(** Once a session has reported success, a rebooted store bound to the same
    layout reloads the very ring that session left, from the persisted index. *)
Theorem keyframe_store_reload {D} (dev : fat_block_device_t D) `{!BlockDevice dev}
    (ks ks0 : keyframe_store_t D) (d : D) (ckpt : Z * list page) :
  ks_wf dev ks -> ks_wf dev ks0 -> same_layout ks ks0 -> bd_inv d -> ring_fits (kf_ring ks) ->
  kr_capacity (kf_ring ks) = kf_capacity ks -> 0 <= kr_count (kf_ring ks) <= kf_capacity ks ->
  ckpt_ok (region_store ks (kr_head (kf_ring ks))) ckpt ->
  let '(rc, ks', d') := keyframe_save ks d ckpt in
  rc = KEYFRAME_STORE_OK ->
  keyframe_store_load_index true (& ks0) d' = (KEYFRAME_STORE_OK, & (set_ring ks0 (kf_ring ks')), d').
Proof.
  intros W W0 L Hd F Hcap Hcnt Hok. pose proof (kw_head _ _ W) as Hh. pose proof (kw_capacity _ _ W) as Hc.
  pose proof (keyframe_save_eq ks d ckpt W Hd) as HE. cbv zeta in HE.
  pose proof (save_spec (region_store_wf ks _ W Hh) d ckpt Hd Hok) as Hs.
  destruct (save (region_store ks (kr_head (kf_ring ks))) d ckpt) as [rc d1]. destruct Hs as (Hd1 & _).
  destruct (rc =? SNAPSHOT_OK).
  2:{ destruct HE as (rc2 & Hne & ->). intros ->. destruct Hne. reflexivity. }
  assert (kf_ring (after_save ks ckpt.1) = deref (kf_ring ks) (keyframe_ring_advance (& (kf_ring ks)) ckpt.1).2) as HR
    by reflexivity.
  unfold keyframe_ring_advance in HR. rewrite Hcap, (proj2 (Z.eqb_neq _ 0)) in HR by lia. cbn [snd deref] in HR.
  assert (kr_capacity (kf_ring (after_save ks ckpt.1)) = kf_capacity ks) as Hcap' by (rewrite HR; reflexivity).
  assert (ks_wf dev (after_save ks ckpt.1)) as W'.
  { apply wf_set_ring; [apply wf_set_region; exact W|].
    change (0 <= kr_head (kf_ring (after_save ks ckpt.1)) < kf_capacity ks). rewrite HR. cbn [kr_head].
    apply Z.mod_pos_bound. lia. }
  assert (ring_fits (kf_ring (after_save ks ckpt.1))) as F'.
  { refine (advance_fits (kf_ring ks) ckpt.1 F (proj1 Hok) _ _ _ (kr_head (kf_ring ks)) _ _); try lia.
    rewrite HR. unfold keyframe_ring_advance. rewrite Hcap, (proj2 (Z.eqb_neq _ 0)) by lia. reflexivity. }
  pose proof (reload_index (after_save ks ckpt.1) ks0 d1 W' W0 L Hd1 F' Hcap') as HL.
  rewrite HE. destruct (write_index (after_save ks ckpt.1) d1) as [rc2 d2]. exact HL.
Qed.

Lemma keyframe_store_reload_witness :
  let ks := example_keyframes ramdisk_device in
  let '(rc, ks', d') := keyframe_save ks ramdisk_fresh (5, example_page <$> [4096]) in
  rc = KEYFRAME_STORE_OK ->
  keyframe_store_load_index true (& ks) d' = (KEYFRAME_STORE_OK, & (set_ring ks (kf_ring ks')), d').
Proof.
  destruct (example_keyframes_ok ramdisk_device eq_refl) as (W & M & F & Hc & Hs).
  apply (keyframe_store_reload ramdisk_device (example_keyframes ramdisk_device) (example_keyframes ramdisk_device)
           ramdisk_fresh (5, example_page <$> [4096])); try assumption.
  - unfold same_layout; split_and!; reflexivity.
  - exact ramdisk_fresh_inv.
  - change (0 <= 0 <= 3). lia.
  - split; [cbn; unfold fits; lia|]. repeat constructor; cbn; unfold fits; lia.
Defined.

(** When the index is torn or absent, the ring is rebuilt from the regions
    themselves: each slot gets the epoch of its region if that region loads
    and is empty otherwise, the count is the number of regions that load, and
    the next region to claim is the first one that does not load or, when all
    do, the one with the oldest epoch. *)
Theorem rebuild_ring_spec {D} (dev : fat_block_device_t D) `{!BlockDevice dev}
    (ks : keyframe_store_t D) (d : D) :
  ks_wf dev ks -> bd_inv d ->
  let view := region_view ks d in
  let '(rc, ks', d') := rebuild_ring true ks d in
  let r := kf_ring ks' in
  kr_capacity r = kf_capacity ks /\ 0 <= kr_head r < kf_capacity ks /\
  (forall i, 0 <= i < kf_capacity ks -> slot_at r i = slot_for (view i)) /\
  kr_count r = Z.of_nat (length (filter (fun j => loads (view j) = true) (seqZ 0 (kf_capacity ks)))) /\
  ((exists i, 0 <= i < kf_capacity ks /\ loads (view i) = false) ->
    loads (view (kr_head r)) = false /\ forall j, 0 <= j < kr_head r -> loads (view j) = true) /\
  ((forall i, 0 <= i < kf_capacity ks -> loads (view i) = true) ->
    exists e ps, view (kr_head r) = inr (e, ps) /\
      forall j e' ps', 0 <= j < kf_capacity ks -> view j = inr (e', ps') -> e <= e').
Proof.
  intros W Hd view. pose proof (rebuild_ring_ok ks d W Hd) as H.
  destruct (rebuild_ring true ks d) as [[rc ks'] d']. cbv zeta in H.
  destruct H as (_ & _ & H1 & H2 & H3 & H4 & H5 & H6). exact (conj H1 (conj H6 (conj H2 (conj H3 (conj H4 H5))))).
Qed.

******

Please give back only the lines between the first line of the entries and the line with "ckpt_ok (region_store ks", both ends included, word for word.

▸ REPLY TO THE TASK:
(** Once a session has reported success, a rebooted store bound to the same
    layout reloads the very ring that session left, from the persisted index. *)
Theorem keyframe_store_reload {D} (dev : fat_block_device_t D) `{!BlockDevice dev}
    (ks ks0 : keyframe_store_t D) (d : D) (ckpt : Z * list page) :
  ks_wf dev ks -> ks_wf dev ks0 -> same_layout ks ks0 -> bd_inv d -> ring_fits (kf_ring ks) ->
  kr_capacity (kf_ring ks) = kf_capacity ks -> 0 <= kr_count (kf_ring ks) <= kf_capacity ks ->
  ckpt_ok (region_store ks (kr_head (kf_ring ks))) ckpt ->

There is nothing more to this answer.